## Exercise details
The required output is the line containing "match fuel with" and every line after it, transcribed exactly through the end of the data below.
START Dataset excerpts
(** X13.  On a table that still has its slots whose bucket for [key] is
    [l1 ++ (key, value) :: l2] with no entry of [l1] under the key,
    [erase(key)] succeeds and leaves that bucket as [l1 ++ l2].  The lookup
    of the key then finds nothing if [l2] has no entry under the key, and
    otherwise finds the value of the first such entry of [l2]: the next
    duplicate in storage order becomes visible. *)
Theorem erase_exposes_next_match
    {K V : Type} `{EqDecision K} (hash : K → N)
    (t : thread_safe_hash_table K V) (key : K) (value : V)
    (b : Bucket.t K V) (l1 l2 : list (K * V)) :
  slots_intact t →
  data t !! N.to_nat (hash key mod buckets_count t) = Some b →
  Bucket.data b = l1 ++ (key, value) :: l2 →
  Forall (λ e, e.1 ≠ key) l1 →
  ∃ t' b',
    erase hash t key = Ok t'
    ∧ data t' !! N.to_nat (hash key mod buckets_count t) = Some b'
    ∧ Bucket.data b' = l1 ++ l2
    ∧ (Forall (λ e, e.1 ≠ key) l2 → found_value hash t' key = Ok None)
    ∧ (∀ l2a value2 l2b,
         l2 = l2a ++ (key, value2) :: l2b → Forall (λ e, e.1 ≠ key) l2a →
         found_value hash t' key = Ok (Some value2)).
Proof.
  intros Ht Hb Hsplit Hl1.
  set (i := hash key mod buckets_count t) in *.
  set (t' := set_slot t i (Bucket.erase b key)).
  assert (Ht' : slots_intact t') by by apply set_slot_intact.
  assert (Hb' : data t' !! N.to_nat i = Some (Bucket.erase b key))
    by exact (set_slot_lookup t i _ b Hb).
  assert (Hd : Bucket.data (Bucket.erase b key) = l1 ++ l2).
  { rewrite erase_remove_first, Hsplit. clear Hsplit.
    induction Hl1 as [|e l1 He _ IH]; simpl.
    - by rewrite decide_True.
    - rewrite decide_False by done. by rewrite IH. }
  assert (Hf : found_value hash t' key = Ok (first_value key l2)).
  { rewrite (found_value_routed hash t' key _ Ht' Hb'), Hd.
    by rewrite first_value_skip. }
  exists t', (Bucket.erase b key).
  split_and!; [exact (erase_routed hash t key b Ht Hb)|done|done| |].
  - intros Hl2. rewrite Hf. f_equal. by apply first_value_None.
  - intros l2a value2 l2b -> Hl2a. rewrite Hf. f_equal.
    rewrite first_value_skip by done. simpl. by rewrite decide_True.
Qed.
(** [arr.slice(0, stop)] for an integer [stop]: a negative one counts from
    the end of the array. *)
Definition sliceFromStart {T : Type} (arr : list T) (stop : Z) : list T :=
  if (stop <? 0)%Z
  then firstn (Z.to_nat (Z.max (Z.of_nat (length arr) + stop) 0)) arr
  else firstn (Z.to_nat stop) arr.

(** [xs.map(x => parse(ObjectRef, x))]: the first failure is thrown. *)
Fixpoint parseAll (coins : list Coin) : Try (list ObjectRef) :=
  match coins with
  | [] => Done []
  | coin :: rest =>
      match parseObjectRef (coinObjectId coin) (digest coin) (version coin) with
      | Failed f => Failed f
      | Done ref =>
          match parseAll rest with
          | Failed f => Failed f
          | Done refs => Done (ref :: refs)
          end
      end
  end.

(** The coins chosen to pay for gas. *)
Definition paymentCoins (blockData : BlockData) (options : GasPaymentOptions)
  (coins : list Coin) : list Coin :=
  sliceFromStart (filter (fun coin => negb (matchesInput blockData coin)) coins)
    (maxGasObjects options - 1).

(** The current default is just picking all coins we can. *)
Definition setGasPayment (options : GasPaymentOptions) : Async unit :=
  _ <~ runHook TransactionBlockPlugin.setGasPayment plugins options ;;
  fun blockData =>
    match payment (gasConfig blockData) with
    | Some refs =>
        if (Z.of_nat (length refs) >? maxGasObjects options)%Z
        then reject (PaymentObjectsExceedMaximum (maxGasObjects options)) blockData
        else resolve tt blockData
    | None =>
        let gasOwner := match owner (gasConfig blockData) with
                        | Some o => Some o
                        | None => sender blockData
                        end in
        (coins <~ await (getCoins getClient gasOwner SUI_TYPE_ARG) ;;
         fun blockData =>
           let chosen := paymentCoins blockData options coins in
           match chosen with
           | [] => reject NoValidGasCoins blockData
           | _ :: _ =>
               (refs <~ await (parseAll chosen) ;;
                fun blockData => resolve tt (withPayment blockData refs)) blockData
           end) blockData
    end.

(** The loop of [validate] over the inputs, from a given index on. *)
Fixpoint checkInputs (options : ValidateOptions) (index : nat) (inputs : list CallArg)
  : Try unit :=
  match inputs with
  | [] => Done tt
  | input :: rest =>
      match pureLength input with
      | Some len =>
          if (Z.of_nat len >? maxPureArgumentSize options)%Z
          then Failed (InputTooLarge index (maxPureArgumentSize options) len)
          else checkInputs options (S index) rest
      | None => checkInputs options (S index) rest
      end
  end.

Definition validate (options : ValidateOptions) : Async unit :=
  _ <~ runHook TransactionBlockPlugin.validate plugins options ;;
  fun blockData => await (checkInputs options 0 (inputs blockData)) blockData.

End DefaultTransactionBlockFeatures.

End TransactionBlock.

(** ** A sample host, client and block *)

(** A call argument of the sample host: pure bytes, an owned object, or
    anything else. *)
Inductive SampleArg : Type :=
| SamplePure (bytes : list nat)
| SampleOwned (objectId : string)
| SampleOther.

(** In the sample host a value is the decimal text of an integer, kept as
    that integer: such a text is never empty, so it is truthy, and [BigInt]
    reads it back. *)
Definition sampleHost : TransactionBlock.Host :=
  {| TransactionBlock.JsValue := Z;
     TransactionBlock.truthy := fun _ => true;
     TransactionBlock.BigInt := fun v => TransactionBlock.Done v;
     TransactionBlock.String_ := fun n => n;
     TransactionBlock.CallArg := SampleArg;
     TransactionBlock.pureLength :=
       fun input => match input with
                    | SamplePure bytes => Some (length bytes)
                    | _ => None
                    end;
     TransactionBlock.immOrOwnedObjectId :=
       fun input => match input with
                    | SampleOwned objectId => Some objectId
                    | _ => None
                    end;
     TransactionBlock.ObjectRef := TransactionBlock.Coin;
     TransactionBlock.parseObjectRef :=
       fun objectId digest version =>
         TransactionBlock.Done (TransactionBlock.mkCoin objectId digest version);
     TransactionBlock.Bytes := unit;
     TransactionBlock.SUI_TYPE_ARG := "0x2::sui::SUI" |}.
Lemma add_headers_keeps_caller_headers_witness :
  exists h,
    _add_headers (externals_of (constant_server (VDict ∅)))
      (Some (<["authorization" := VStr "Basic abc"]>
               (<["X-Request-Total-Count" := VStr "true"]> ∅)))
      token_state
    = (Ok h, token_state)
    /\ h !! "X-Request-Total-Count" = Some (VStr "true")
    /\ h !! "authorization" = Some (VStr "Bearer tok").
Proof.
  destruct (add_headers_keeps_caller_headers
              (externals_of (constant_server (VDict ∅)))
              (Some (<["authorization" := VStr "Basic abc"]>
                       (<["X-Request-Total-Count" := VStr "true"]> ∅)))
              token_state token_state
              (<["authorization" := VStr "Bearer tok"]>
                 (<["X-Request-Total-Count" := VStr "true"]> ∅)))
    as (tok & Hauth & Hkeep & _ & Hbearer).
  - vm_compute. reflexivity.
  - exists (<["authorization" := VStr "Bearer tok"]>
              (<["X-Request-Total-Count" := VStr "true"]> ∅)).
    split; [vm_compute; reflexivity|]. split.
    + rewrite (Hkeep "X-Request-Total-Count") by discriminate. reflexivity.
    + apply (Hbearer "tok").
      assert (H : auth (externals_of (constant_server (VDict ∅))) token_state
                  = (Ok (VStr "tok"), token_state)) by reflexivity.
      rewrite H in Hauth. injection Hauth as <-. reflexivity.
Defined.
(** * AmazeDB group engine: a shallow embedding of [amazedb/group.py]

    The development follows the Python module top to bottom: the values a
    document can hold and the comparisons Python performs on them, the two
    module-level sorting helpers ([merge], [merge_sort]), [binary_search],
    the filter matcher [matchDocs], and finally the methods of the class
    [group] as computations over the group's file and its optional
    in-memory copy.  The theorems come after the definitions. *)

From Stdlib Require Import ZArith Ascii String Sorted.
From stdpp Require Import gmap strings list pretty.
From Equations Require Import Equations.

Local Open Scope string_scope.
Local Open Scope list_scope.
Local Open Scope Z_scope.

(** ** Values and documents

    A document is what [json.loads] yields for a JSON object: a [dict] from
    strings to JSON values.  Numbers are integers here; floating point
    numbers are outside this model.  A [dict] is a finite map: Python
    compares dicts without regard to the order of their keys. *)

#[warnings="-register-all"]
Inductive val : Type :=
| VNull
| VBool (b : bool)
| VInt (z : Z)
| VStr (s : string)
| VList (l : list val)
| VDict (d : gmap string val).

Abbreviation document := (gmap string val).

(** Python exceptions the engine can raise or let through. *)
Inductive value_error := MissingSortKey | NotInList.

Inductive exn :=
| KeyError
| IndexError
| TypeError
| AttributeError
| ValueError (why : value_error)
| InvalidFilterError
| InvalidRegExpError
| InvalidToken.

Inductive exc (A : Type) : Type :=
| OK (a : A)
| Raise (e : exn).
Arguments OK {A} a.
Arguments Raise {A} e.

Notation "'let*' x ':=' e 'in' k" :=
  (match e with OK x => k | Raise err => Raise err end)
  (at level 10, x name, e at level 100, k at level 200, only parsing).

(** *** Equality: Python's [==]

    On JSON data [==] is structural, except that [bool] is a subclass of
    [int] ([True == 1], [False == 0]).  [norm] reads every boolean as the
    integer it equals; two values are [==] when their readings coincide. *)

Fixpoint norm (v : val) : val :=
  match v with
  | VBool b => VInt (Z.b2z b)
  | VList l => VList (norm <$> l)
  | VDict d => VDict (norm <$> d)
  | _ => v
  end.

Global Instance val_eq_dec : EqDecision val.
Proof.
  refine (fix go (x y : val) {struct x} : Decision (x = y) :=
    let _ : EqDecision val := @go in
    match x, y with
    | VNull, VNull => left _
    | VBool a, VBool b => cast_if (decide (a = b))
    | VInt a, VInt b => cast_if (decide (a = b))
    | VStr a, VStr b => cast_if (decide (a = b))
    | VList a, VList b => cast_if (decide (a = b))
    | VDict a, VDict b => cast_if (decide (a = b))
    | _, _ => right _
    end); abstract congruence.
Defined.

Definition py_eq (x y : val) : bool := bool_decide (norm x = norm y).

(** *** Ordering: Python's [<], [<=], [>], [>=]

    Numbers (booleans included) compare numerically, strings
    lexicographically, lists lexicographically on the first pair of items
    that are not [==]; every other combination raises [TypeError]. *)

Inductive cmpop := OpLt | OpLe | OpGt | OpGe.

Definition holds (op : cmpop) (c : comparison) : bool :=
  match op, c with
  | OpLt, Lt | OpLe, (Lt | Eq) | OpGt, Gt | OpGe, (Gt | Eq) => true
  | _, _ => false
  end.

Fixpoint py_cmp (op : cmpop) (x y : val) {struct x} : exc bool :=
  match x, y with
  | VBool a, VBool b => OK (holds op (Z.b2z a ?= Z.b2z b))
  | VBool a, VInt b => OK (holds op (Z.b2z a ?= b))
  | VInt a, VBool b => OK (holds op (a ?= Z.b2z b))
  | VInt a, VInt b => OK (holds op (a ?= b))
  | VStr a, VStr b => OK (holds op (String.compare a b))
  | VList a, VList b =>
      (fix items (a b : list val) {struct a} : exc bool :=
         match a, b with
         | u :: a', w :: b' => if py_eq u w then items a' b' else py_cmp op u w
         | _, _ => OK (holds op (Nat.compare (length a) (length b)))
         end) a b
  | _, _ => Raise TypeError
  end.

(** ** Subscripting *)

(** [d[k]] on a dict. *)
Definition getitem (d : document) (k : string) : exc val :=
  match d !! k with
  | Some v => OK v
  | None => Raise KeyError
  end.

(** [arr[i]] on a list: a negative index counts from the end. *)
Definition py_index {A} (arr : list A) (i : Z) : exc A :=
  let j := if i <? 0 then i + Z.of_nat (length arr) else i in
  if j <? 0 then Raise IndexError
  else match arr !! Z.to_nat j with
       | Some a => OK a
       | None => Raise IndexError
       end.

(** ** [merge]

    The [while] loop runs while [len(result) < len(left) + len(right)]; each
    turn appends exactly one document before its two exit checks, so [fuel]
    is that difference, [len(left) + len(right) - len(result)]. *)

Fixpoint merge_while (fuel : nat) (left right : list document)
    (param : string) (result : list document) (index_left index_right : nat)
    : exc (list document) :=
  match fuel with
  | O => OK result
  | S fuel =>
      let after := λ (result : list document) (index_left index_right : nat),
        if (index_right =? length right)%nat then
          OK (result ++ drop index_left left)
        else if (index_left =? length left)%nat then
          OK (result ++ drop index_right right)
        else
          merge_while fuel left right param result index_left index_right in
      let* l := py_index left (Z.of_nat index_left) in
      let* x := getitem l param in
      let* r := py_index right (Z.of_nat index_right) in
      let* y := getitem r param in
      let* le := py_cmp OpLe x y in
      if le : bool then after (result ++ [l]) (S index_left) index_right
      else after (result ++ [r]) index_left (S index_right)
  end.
END Dataset excerpts
## Answer for this exercise
  match fuel with
  | O => OK result
  | S fuel =>
      let after := λ (result : list document) (index_left index_right : nat),
        if (index_right =? length right)%nat then
          OK (result ++ drop index_left left)
        else if (index_left =? length left)%nat then
          OK (result ++ drop index_right right)
        else
          merge_while fuel left right param result index_left index_right in
      let* l := py_index left (Z.of_nat index_left) in
      let* x := getitem l param in
      let* r := py_index right (Z.of_nat index_right) in
      let* y := getitem r param in
      let* le := py_cmp OpLe x y in
      if le : bool then after (result ++ [l]) (S index_left) index_right
      else after (result ++ [r]) index_left (S index_right)
  end.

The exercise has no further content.